Una de las fuentes de mayor negatividad en la búsqueda de nuestro embarazo ha sido sentir que no controlábamos ningún aspecto del proceso. Que nos veíamos obligadas a hacer cosas sobre las que no habíamos podido tomar ninguna decisión.
Tuvimos que acudir a una clínica de reproducción asistida privada porque así lo dictan las leyes. Las que (paradójicamente) amparan nuestro modelo de familia, y también las que lo discriminan. En un mundo ideal, desde luego, habríamos escogido otro camino: no solo para lograr nuestro embarazo sino, principalmente, para configurar nuestra familia por y para nuestros hijos.
Tampoco sentimos que contaran con nosotras para elegir los tratamientos. No me refiero a que nos impusieran un tratamiento que no quisiéramos seguir, pues, evidentemente, nuestro consentimiento es un requisito moral y legal que no nos han hurtado (ni nos habrían podido hurtar) en ningún momento.
Me refiero a que no nos han explicado todas las alternativas (con sus pros y sus contras adaptados a nuestro caso particular) para que nosotras pudiésemos elegir el protocolo. Muy al contrario, se nos ha aplicado un protocolo estándar, el mismo que siguen la mayoría de las mujeres que acuden a reproducción asistida.

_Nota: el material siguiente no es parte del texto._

(* ===== verification/Fs.v ===== *)
(** The part of the file system interface ([std::fs], [std::path]) that the
    program's own directories are made with: path resolution with symbolic
    links, owner permission bits, hard links, directory creation and removal.

    A [Path] is the list of its components, ["/"] first when it is absolute,
    which is how [std::path] compares, joins and cuts paths.  The tree maps the
    resolved location of a node (the names from the root) to the node; a regular
    file is an inode, so that two names can share it.  All nodes belong to the
    user the process runs as; [root] is whether that user bypasses the
    permission bits. *)

From S2P Require Import Prelude.

(** * Paths *)

Definition Path := list string.

(** [Path::join]. *)
Definition join (p q : Path) : Path :=
  match q with
  | "/" :: _ => q
  | "." :: q' => match p with [] => q | _ => p ++ q' end
  | _ => p ++ q
  end.

Fixpoint removelast {A} (l : list A) : list A :=
  match l with [] | [_] => [] | x :: l => x :: removelast l end.

(** [Path::parent]: without the last component. *)
Definition parent (p : Path) : option Path :=
  match p with [] | ["/"] => None | _ => Some (removelast p) end.

(** [Path::file_name]: the last component when it is a name. *)
Definition path_file_name (p : Path) : option string :=
  match last p with
  | Some c => if bool_decide (c = "/" ∨ c = ".." ∨ c = ".") then None else Some c
  | None => None
  end.

(** * The tree *)

Definition Location := list string.

Inductive Node :=
| NDir (mode : Z)
| NFile (ino : nat)
| NLink (target : Path).

Record Inode := mkInode { i_mode : Z; i_data : list Z }.

Record Fs := mkFs { tree : gmap Location Node; inodes : gmap nat Inode }.

Inductive FsError :=
  ENOENT | EEXIST | ENOTDIR | EISDIR | EACCES | EPERM | ELOOP | ENOTEMPTY.

#[export] Instance Node_eq_dec : EqDecision Node.
Proof. solve_decision. Defined.
#[export] Instance Inode_eq_dec : EqDecision Inode.
Proof. solve_decision. Defined.
#[export] Instance FsError_eq_dec : EqDecision FsError.
Proof. solve_decision. Defined.
#[export] Instance Result_eq_dec {E A} `{EqDecision E, EqDecision A} : EqDecision (Result E A).
Proof. solve_decision. Defined.

Definition node (fs : Fs) (r : Location) : option Node :=
  match r with [] => Some (NDir 493) | _ => tree fs !! r end.

Definition set_node (r : Location) (n : Node) (fs : Fs) : Fs :=
  mkFs (<[r := n]> (tree fs)) (inodes fs).
Definition del_node (r : Location) (fs : Fs) : Fs := mkFs (delete r (tree fs)) (inodes fs).
Definition set_inode (i : nat) (x : Inode) (fs : Fs) : Fs :=
  mkFs (tree fs) (<[i := x]> (inodes fs)).

(** A call: the state it leaves, also when it fails, and its result. *)
Definition Io (A : Type) : Type := Fs → Fs * Result FsError A.

#[export] Instance Io_ret : MRet Io := λ A x fs, (fs, Ok x).
#[export] Instance Io_bind : MBind Io := λ A B k m fs,
  match m fs with (fs, Ok x) => k x fs | (fs, Err e) => (fs, Err e) end.

Definition fail {A} (e : FsError) : Io A := λ fs, (fs, Err e).
Definition gets {A} (f : Fs → A) : Io A := λ fs, (fs, Ok (f fs)).
Definition liftR {A} (f : Fs → Result FsError A) : Io A := λ fs, (fs, f fs).
Definition modify (f : Fs → Fs) : Io unit := λ fs, (f fs, Ok tt).
(** [a.or_else(|_| b)] *)
Definition or_else {A} (a b : Io A) : Io A := λ fs,
  match a fs with (fs, Ok x) => (fs, Ok x) | (fs, Err _) => b fs end.
Section Fs.
Context (root : bool) (cwd : Location).

(** The owner's read, write and execute bits. *)
Definition can_read (mode : Z) : bool := root || Z.testbit mode 8.
Definition can_write (mode : Z) : bool := root || Z.testbit mode 7.
Definition can_search (mode : Z) : bool := root || Z.testbit mode 6.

Hasta donde yo sé, todos los médicos hacen esto, y lo hacen con buena fe: procuran empezar por los tratamientos menos invasivos para ir aumentando la complejidad según sea necesario. Desde un punto de vista estrictamente racional, resulta un planteamiento impecable; pero yo creo que cometen un error bastante grave: no implicar a los pacientes en la toma de decisiones.